Work, rest and play? The challenge ahead for mental health
The COVID-19 lockdown has shown many UK businesses and employees at their best. The relocation to home working has been undertaken at speed and scale. Employees have responded impressively, with most showing a heartening flexibility and humanity towards one another in challenging circumstances. Ahead of all organisations, however, lies a long, hot summer of new mental health challenges.
Work
The Mental Health Foundation and LinkedIn recently surveyed more than 1,000 HR professionals in UK companies with staff working at home due to the pandemic. Although some drew some positives from wholesale home working, more than half (54%) said they believed mental health issues, such as burnout and stress, had increased. Worryingly, nearly 4 in 5 (79%) felt that the arrival of work into many homes had encouraged a new form of remote “presentee-ism". This meant that employees felt either tempted or obliged to be online and available to colleagues as much as possible, even when unwell or working well beyond their contracted hours. These fears seem justified: the same study also polled more than 2,000 adults working from home during lockdown. Nearly 9 in 10 (86%) said that remote working had had a negative impact on their health and had produced the equivalent of an extra day per week of working hours during lockdown.
It doesn’t have to be this way of course. Among our certified UK Top Employers, surveyed prior to the pandemic, we found that nearly half (43%) already explicitly discouraged overtime working by staff, while a third (33%) actively discouraged the use of e-mail outside office hours.
Rest and Play
To work longer hours is of course not good for productivity - there is no shortage of research showing that employees need time to rest and recuperate to be at their best. And yet recovery remains a critical yet undervalued factor in workplace performance. Burnout – defined by workplace psychologists as the loss of meaning on one’s work coupled with mental, emotional or physical exhaustion - has several phases. It begins with a “honeymoon” period, not unlike the early weeks of lockdown, where employees respond well to a change in circumstances with commitment, energy and creativity. As the novelty wanes, however, increasingly frequent and habitual periods of burnout emerge if left unchecked.
This summer will present another major challenge, with many households suffering clear financial hardship and travel restrictions. Employees may be either unable or unwilling to take the traditional summer break. The result could be that the household serves as an unchanging and uninspiring triple backdrop for work, rest and play. Organisations can, however, set a good example by making sure that even if workers cannot “get away from it all” they can at least ensure that a complete break from work means precisely that. This begins by insisting that a decent break from work is taken - over 4 in 5 (83%) of UK Top Employer organisations already gave managers explicit responsibility to encourage team members to use their vacation time prior to the pandemic. Senior leaders need to set the best possible example by taking – and being seen to take – their full holiday allocation and encouraging others to do the same whenever possible.
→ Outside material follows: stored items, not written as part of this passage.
Definition run {A} (f : RunState -> A) : M Txn EngineError A := gets (fun t => f (tx_run t)).
Definition update_run (f : RunState -> RunState) : M Txn EngineError unit :=
  modify (fun t => mkTxn (f (tx_run t)) (tx_payloads t) (tx_changed t)).
(** [payloads.push(p)] and [changed_listings.insert(key)] *)
Definition push (p : EventPayload) : M Txn EngineError unit :=
  modify (fun t => mkTxn (tx_run t) (tx_payloads t ++ [p]) (tx_changed t)).
Definition touch (key : ListingKey) : M Txn EngineError unit :=
  modify (fun t => mkTxn (tx_run t) (tx_payloads t) ({[key]} ∪ tx_changed t)).

(** [self.ledger.op(..)?] *)
Definition on_run_ledger (m : M Ledger LedgerError unit) : M Txn EngineError unit :=
  l ← run rs_ledger;
  let '(l, r) := m l in
  update_run (set_ledger l);;
  lift (map_err (fun _ => EngineError.Accounting) r).

(** [self.listings.get_mut(&key).ok_or(UnknownListing)?.book] *)
Definition put_book (key : ListingKey) (listing : ListingState) (b : Book) (s : RunState) : RunState :=
  set_listings (<[key := mkListingState (ls_definition listing) b]> (rs_listings s)) s.
Definition on_book {A} (key : ListingKey) (m : M Book BookError.BookError A) : M Txn EngineError A :=
  s ← run id;
  listing ← lift (ok_or (rs_listings s !! key) EngineError.UnknownListing);
  let '(b, r) := m (ls_book listing) in
  update_run (put_book key listing b);;
  lift (map_err (fun _ => EngineError.OwnershipInvariant) r).

(** [fn per_lot_fee] *)
Definition per_lot_fee (per_lot quantity : Z) : result EngineError Z :=
  ok_or (checked_mul I128 per_lot quantity) EngineError.Accounting.

(** [fn reduce_order]: the updated ownership and the event it pushes. *)
Definition reduce_order (order_id quantity : Z) (ownership : gmap Z OwnedOrder)
    : result EngineError (gmap Z OwnedOrder * EventPayload) :=
  owned ← ok_or (ownership !! order_id) EngineError.OwnershipInvariant;
  remaining ← ok_or (remaining ← checked_sub I64 (oo_remaining_quantity owned) quantity;
                     if 0 <=? remaining then Some remaining else None) EngineError.Accounting;
  if remaining =? 0
  then Ok (<[order_id := set_order_state OwnedOrderState.Filled remaining owned]> ownership,
           OrderCompleted order_id)
  else Ok (<[order_id := set_order_state (oo_state owned) remaining owned]> ownership,
           OrderReduced order_id remaining).

(** The closure [party] of [settle_fill]. *)
Definition fill_party (s : RunState) (o : OwnedOrder) (fee : Z) : FillParty :=
  mkFillParty (oo_participant_id o) fee (Some (oo_reservation o))
    (cash_constrained (rs_participants s) (oo_participant_id o)).

(** Dropping the expiry of an order that a fill completed. *)
Definition drop_expiry (order_id : Z) (expires_at : option Z) (s : RunState) : RunState :=
  match expires_at with
  | Some at_ =>
      match rs_ownership s !! order_id with
      | Some owned =>
          if oo_remaining_quantity owned =? 0
          then set_expiries (rs_expiries s ∖ {[(at_, order_id)]}) s else s
      | None => s
      end
  | None => s
  end.

(** [RunState::settle_fill] *)
Definition settle_fill (listing_key : ListingKey) (maker_id taker_id price quantity : Z)
    (auction : bool) : M Txn EngineError unit :=
  s ← run id;
  listing ← lift (ok_or (rs_listings s !! listing_key) EngineError.IndexPanic);
  let fees := ld_fees (ls_definition listing) in
  maker ← lift (ok_or (rs_ownership s !! maker_id) EngineError.OwnershipInvariant);
  taker ← lift (ok_or (rs_ownership s !! taker_id) EngineError.OwnershipInvariant);
  refuse_if (negb (bool_decide (oo_listing_key maker = listing_key)) || negb (is_active maker)
             || negb (bool_decide (oo_listing_key taker = listing_key)))
    EngineError.OwnershipInvariant;;
  let maker_rate := if auction then fs_taker_per_lot fees else fs_maker_per_lot fees in
  maker_fee ← lift (per_lot_fee maker_rate quantity);
  taker_fee ← lift (per_lot_fee (fs_taker_per_lot fees) quantity);
  let '(buyer, seller) :=
    match oo_side taker with
    | Buy => (fill_party s taker taker_fee, fill_party s maker maker_fee)
    | Sell => (fill_party s maker maker_fee, fill_party s taker taker_fee)
    end in
  on_run_ledger (settle (mkFill (lk_instrument_id listing_key) price quantity
    (Some buyer) (Some seller) true));;
  update_run (fun s => match rs_calendar s with
                       | Some _ => set_day_trades (<[listing_key := price]> (rs_day_trades s)) s
                       | None => s
                       end);;
  s ← run id;
  '(ownership, event) ← lift (reduce_order maker_id quantity (rs_ownership s));
  update_run (set_ownership ownership);;
  push event;;
  s ← run id;
  '(ownership, event) ← lift (reduce_order taker_id quantity (rs_ownership s));
  update_run (set_ownership ownership);;
  (if auction then push event else mret tt);;
  update_run (drop_expiry maker_id (oo_expires_at maker));;
  (if auction then update_run (drop_expiry taker_id (oo_expires_at taker)) else mret tt);;
  push (TradeExecuted (lk_instrument_id listing_key) (Some listing_key) maker_id taker_id
          (fp_participant buyer) (fp_participant seller) price quantity (fp_fee buyer) (fp_fee seller)).

(** [RunState::settle_matches] *)
Definition settle_matches (taker_id : Z) (listing_key : ListingKey) (matches : list Match)
    : M Txn EngineError unit :=
  for_each (fun fill => settle_fill listing_key (mt_maker fill) taker_id (mt_price fill)
    (mt_quantity fill) false) matches.

(** [RunState::cancel] *)
Definition cancel_order (order_id : Z) (reason : CancelReason.CancelReason) : M Txn EngineError unit :=
  s ← run id;
  owned ← lift (ok_or (owned ← rs_ownership s !! order_id;
                       if is_active owned then Some owned else None) EngineError.OwnershipInvariant);
  listing ← lift (ok_or (rs_listings s !! oo_listing_key owned) EngineError.UnknownListing);
  let '(b, resting) := cancel order_id (ls_book listing) in
  update_run (put_book (oo_listing_key owned) listing b);;
  resting ← lift (ok_or resting EngineError.OwnershipInvariant);
  refuse_if (negb (bo_remaining resting =? oo_remaining_quantity owned)) EngineError.OwnershipInvariant;;
  on_run_ledger (close_order (oo_participant_id owned) (lk_instrument_id (oo_listing_key owned))
    (oo_side owned) (oo_remaining_quantity owned) (oo_reservation owned));;
  update_run (fun s => match oo_expires_at owned with
                       | Some at_ => set_expiries (rs_expiries s ∖ {[(at_, order_id)]}) s
                       | None => s
                       end);;
  update_run (fun s => set_ownership
    (alter (set_order_state OwnedOrderState.Canceled 0) order_id (rs_ownership s)) s);;
  push (OrderCanceled order_id (oo_participant_id owned) (lk_instrument_id (oo_listing_key owned))
          (Some (oo_listing_key owned)) (oo_remaining_quantity owned) reason).

(** ** Submission *)

(** The checks of [submit] up to the participant lookup.  The subtraction
    [ownership.len() - retired.len()] is on [usize]. *)
Definition submit_identity (s : RunState) (order : SubmitOrder)
    : result RejectCode.RejectCode ParticipantDefinition :=
  if so_order_id order =? 0 then Err RejectCode.InvalidOrderId
  else if bool_decide (is_Some (rs_ownership s !! so_order_id order))
  then Err RejectCode.DuplicateOrderId
  else if MAX_LIVE_ORDERS <=? Z.of_nat (size (rs_ownership s) - length (rs_retired s))
  then Err RejectCode.MaxOpenOrderQuantity
  else if so_quantity order <=? 0 then Err RejectCode.InvalidQuantity
  else ok_or (rs_participants s !! so_participant_id order) RejectCode.ParticipantDisabled.

(** The tuple [(limit, time_in_force, post_only, display)]. *)
Record OrderTerms : Type := mkOrderTerms {
  ot_limit : option Z;
  ot_time_in_force : TimeInForcePolicy;
  ot_post_only : bool;
  ot_display : option Z
}.
Definition order_terms (kind : OrderKind) : OrderTerms :=
  match kind with
  | Limit price => mkOrderTerms (Some price) Gtc false None
  | Market => mkOrderTerms None Ioc false None
  | LimitWithPolicy price time_in_force post_only display =>
      mkOrderTerms (Some price) time_in_force post_only display
  end.
Definition immediate (t : OrderTerms) : bool :=
  match ot_time_in_force t with Ioc | Fok => true | _ => false end.
Definition order_expiry (t : OrderTerms) : option Z :=
  match ot_time_in_force t with Gtd expires_at => Some expires_at | _ => None end.

(** [display.is_some_and(|peak| peak <= 0 || peak > quantity)
     || (immediate && (post_only || display.is_some()))] *)
Definition bad_policy (t : OrderTerms) (quantity : Z) : bool :=
  match ot_display t with Some peak => (peak <=? 0) || (quantity <? peak) | None => false end
  || (immediate t && (ot_post_only t || bool_decide (is_Some (ot_display t)))).
Lemma keeps_verdict oid outcome : keeps (same core) (verdict oid outcome).
Proof. unfold verdict. framed. Qed.
#[export] Hint Resolve keeps_verdict : frame.

Lemma keeps_apply_payload c key : keeps (same core) (apply_payload c key).
Proof.
  unfold apply_payload, apply_submit, apply_cancel, activate_kill_switch. framed; by unfold core, frame.
Qed.
Lemma keeps_apply_simulation_payload r : keeps same_frame (apply_simulation_payload r).
Proof. unfold apply_simulation_payload. framed. Qed.
Lemma steps_apply_simulation_payload r : keeps (same rs_session_steps) (apply_simulation_payload r).
Proof. unfold apply_simulation_payload. framed. Qed.
#[export] Hint Resolve keeps_apply_payload keeps_apply_simulation_payload : frame.

(** ** Committing *)

(** What [finish] leaves alone. *)
Definition keeps_identity (s s' : RunState) : Prop := frame s' = frame s.
#[export] Instance keeps_identity_preorder : PreOrder keeps_identity.
Proof. split; [done |]. intros s1 s2 s3. unfold keeps_identity. congruence. Qed.

Lemma release_slot_frame oid s : frame (release_slot oid s) = frame s.
Proof. unfold release_slot. by repeat case_match. Qed.
Lemma retire_frame oid s : frame (retire oid s) = frame s.
Proof. unfold retire. rewrite <- (release_slot_frame oid s). by unfold frame. Qed.

Lemma keeps_finish_payload now p : keeps keeps_identity (finish_payload now p).
Proof.
  intros s. unfold finish_payload. rewrite bind_gets. cbn [id].
  pose proof (keeps_project_event now p (rs_simulation s)) as Hp.
  destruct (project_event now p (rs_simulation s)) as [sim r]. rewrite bind_modify.
  assert (Hf : frame (set_simulation sim s) = frame s) by (unfold frame; simpl in *; by rewrite Hp).
  destruct r as [u|e]; [| done]. rewrite (bind_lift _ _ _ u) by done.
  destruct p; simpl; try exact Hf; exact (eq_trans (retire_frame _ (set_simulation sim s)) Hf).
Qed.

Lemma finish_transition_frame c next ps changed acc code oid s s' a :
  finish_transition c next ps changed acc code oid s = (s', Ok a) ->
  rs_sequence s' = next /\ rs_run_id s' = rs_run_id s /\ rs_scenario_hash s' = rs_scenario_hash s.
Proof.
  unfold finish_transition. intros H. run_inv.
  match goal with H : for_each _ _ _ = (?s1, _) |- _ =>
    pose proof (keeps_for_each keeps_identity (finish_payload (cmd_logical_time c)) ps
      (keeps_finish_payload (cmd_logical_time c)) s) as Hf; rewrite H in Hf end.
  simpl in Hf. unfold keeps_identity, frame in Hf. simplify_eq. by split_and!.
Qed.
The response from AkzoNobel
Nearly 2 in 3 (63%) Top Employers in the UK offer burnout recovery support programmes if the worst happens, but of course the real objective of mental health challenges lies in prevention - to make sure that employees never get to that point. For example, UK Top Employer AkzoNobel, winners of the Silver Award in the Mind Wellbeing Index for their work on mental health over the last year, are focusing on the next phase of the crisis. The business ensures that it keeps in touch with people on furlough or who are working remotely. It has also increased its virtual training and online self-help offerings to ensure that there are ample opportunities for colleagues to connect and support each other. One key learning from lockdown for AkzoNobel has been the need to check the pulse of the business regularly through short surveys that work out what is making people feel safe, what is concerning them and then what to do to address any issues.
AkzoNobel also appreciate that some colleagues will feel nervous about returning to its offices while others will feel more relaxed. So the business will not be insisting that everyone returns at the same time. There has been a clear commitment to work with those who have higher levels of anxiety, with every possible measure taken for reassurance. By contrast, those who struggled with isolation from lockdown will be able to return sooner if they prefer.
Conclusion
Lockdown has presented many mental health challenges and it is important for organisations to understand that this summer will produce many more. The COVID-19 response showed many UK businesses and employees at their best and the return to work, if handled with care and thought, can also further build the bonds of trust and humanity within UK workforces this summer.